Data ▸
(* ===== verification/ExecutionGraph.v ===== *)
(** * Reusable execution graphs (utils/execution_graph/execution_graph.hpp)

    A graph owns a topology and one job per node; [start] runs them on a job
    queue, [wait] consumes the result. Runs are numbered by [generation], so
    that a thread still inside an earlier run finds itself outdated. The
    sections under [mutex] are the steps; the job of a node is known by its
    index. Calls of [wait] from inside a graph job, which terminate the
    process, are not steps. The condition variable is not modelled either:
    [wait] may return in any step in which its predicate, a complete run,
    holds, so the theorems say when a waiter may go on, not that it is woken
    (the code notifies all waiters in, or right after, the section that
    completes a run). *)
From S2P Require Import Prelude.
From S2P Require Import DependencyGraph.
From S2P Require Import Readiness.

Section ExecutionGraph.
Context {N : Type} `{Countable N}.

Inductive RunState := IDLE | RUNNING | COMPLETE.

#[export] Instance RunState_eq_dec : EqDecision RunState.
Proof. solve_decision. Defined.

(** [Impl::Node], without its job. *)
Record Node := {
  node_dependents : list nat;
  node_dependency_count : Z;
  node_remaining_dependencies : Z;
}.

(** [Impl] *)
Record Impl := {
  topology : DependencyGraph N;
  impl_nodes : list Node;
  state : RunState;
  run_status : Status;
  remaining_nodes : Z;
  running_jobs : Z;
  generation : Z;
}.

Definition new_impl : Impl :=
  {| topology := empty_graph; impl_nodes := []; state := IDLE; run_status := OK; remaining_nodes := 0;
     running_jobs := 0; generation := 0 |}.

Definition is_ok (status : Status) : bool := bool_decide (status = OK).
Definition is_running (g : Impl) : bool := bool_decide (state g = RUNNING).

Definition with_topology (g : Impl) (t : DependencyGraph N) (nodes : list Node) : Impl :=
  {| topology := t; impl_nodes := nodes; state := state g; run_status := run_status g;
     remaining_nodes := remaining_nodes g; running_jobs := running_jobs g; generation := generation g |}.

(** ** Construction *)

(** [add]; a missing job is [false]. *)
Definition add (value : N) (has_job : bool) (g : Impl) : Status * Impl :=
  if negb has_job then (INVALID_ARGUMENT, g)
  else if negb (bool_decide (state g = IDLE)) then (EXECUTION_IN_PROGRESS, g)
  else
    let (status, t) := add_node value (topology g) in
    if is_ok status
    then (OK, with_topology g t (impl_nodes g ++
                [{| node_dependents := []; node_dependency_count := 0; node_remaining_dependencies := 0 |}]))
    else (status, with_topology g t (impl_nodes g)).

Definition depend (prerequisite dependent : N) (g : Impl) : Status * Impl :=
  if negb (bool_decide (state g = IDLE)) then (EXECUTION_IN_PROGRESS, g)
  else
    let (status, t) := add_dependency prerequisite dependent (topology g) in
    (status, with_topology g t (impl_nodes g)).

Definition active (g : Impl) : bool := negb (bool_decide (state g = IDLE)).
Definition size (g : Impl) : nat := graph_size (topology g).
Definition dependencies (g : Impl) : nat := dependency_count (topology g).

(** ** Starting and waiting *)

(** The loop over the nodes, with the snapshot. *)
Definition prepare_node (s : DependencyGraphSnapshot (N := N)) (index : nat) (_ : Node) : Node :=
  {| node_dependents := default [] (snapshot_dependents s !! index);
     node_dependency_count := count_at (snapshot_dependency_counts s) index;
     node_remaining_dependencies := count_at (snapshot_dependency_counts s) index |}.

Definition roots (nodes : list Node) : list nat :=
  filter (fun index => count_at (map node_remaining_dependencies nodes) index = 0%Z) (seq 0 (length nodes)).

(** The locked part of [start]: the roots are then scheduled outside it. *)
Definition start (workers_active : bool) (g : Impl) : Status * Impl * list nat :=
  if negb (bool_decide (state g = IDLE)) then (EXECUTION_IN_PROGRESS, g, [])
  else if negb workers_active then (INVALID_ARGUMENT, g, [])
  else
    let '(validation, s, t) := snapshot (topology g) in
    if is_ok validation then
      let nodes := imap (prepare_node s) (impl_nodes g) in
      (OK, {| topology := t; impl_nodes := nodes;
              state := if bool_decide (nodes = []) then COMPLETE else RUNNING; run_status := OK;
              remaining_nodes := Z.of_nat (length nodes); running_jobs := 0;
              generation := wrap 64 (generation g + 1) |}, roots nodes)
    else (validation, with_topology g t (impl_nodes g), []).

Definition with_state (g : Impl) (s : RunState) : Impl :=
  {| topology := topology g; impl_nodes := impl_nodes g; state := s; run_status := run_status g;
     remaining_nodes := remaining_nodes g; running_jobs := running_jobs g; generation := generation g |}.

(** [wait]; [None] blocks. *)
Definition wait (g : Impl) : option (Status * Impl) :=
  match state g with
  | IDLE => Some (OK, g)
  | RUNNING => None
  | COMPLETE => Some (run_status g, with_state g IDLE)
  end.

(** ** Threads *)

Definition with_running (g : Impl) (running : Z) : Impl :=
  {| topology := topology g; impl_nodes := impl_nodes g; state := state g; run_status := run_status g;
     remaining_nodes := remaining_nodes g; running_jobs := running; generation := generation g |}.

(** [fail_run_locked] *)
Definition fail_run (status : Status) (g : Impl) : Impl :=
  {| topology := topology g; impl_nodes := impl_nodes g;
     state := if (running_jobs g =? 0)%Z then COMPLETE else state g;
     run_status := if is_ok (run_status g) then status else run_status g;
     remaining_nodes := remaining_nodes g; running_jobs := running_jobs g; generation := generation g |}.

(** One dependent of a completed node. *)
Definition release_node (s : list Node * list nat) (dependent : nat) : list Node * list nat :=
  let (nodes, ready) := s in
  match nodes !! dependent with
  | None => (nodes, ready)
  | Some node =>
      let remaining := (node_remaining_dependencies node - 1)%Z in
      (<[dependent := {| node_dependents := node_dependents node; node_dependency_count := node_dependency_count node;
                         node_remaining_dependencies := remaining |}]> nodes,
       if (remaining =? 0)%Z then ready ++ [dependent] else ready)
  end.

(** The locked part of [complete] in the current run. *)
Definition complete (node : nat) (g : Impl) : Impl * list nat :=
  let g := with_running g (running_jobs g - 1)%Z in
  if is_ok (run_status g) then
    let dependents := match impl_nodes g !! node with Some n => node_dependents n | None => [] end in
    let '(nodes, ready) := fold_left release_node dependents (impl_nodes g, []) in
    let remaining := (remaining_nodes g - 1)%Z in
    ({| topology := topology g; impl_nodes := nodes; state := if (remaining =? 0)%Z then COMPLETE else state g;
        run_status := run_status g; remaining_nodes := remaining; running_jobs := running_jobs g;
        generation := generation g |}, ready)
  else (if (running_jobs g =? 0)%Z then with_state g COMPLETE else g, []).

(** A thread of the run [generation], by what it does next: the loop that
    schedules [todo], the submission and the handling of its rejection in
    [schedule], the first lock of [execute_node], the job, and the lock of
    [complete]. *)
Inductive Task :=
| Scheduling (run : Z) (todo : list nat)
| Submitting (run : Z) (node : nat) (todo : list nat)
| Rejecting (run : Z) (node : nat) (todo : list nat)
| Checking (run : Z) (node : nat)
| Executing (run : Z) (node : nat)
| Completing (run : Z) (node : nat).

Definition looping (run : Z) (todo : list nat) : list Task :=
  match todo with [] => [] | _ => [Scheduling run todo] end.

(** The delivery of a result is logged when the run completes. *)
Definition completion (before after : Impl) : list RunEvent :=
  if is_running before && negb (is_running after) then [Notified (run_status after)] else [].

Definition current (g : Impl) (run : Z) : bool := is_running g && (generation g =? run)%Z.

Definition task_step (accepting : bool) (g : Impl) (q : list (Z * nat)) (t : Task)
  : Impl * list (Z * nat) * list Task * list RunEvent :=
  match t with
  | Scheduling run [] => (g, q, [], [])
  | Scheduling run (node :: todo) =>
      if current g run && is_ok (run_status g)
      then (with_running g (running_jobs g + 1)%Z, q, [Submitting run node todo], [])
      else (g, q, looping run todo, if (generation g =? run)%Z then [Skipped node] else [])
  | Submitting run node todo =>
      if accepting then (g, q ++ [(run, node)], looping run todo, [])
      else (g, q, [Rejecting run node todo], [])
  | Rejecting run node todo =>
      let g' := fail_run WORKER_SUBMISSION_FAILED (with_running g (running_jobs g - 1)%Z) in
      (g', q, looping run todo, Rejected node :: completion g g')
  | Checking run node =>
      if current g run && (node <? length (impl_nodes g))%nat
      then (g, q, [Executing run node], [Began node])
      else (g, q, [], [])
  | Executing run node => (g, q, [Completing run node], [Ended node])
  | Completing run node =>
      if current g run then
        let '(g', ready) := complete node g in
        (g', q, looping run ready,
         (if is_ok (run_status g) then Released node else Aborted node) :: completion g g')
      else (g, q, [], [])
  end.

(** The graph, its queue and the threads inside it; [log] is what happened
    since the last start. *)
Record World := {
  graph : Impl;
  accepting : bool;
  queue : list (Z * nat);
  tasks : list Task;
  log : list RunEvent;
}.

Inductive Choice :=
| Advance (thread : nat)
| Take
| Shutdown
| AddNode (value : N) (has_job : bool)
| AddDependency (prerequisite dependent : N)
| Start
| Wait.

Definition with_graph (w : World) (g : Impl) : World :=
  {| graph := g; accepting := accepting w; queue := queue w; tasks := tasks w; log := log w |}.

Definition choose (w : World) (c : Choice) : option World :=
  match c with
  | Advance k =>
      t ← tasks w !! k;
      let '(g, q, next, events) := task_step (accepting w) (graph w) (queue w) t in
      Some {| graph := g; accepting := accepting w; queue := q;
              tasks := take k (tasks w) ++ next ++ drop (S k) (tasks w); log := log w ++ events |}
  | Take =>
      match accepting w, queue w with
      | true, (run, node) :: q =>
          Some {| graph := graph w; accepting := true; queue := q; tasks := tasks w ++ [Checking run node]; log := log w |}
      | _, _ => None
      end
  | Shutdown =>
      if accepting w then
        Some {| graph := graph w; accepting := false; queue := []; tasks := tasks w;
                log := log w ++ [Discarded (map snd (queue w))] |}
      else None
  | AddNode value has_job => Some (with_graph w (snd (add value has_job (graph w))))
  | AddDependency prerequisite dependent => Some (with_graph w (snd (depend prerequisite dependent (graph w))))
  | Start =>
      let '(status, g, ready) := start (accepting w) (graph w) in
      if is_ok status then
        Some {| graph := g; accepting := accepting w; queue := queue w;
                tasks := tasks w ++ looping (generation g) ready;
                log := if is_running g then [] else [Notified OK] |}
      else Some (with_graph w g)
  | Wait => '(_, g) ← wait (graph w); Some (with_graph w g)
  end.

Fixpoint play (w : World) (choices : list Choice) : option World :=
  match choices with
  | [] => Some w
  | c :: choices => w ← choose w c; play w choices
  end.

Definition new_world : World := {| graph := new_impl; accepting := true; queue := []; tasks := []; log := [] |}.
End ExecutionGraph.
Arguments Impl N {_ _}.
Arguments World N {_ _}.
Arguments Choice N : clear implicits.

What is needed ▸ Output the lines above between the one holding "else (if (running_jobs" and the one holding "Definition completion (before", inclusive, with nothing before or after them.

Answer space ▸
  else (if (running_jobs g =? 0)%Z then with_state g COMPLETE else g, []).

(** A thread of the run [generation], by what it does next: the loop that
    schedules [todo], the submission and the handling of its rejection in
    [schedule], the first lock of [execute_node], the job, and the lock of
    [complete]. *)
Inductive Task :=
| Scheduling (run : Z) (todo : list nat)
| Submitting (run : Z) (node : nat) (todo : list nat)
| Rejecting (run : Z) (node : nat) (todo : list nat)
| Checking (run : Z) (node : nat)
| Executing (run : Z) (node : nat)
| Completing (run : Z) (node : nat).

Definition looping (run : Z) (todo : list nat) : list Task :=
  match todo with [] => [] | _ => [Scheduling run todo] end.

(** The delivery of a result is logged when the run completes. *)
Definition completion (before after : Impl) : list RunEvent :=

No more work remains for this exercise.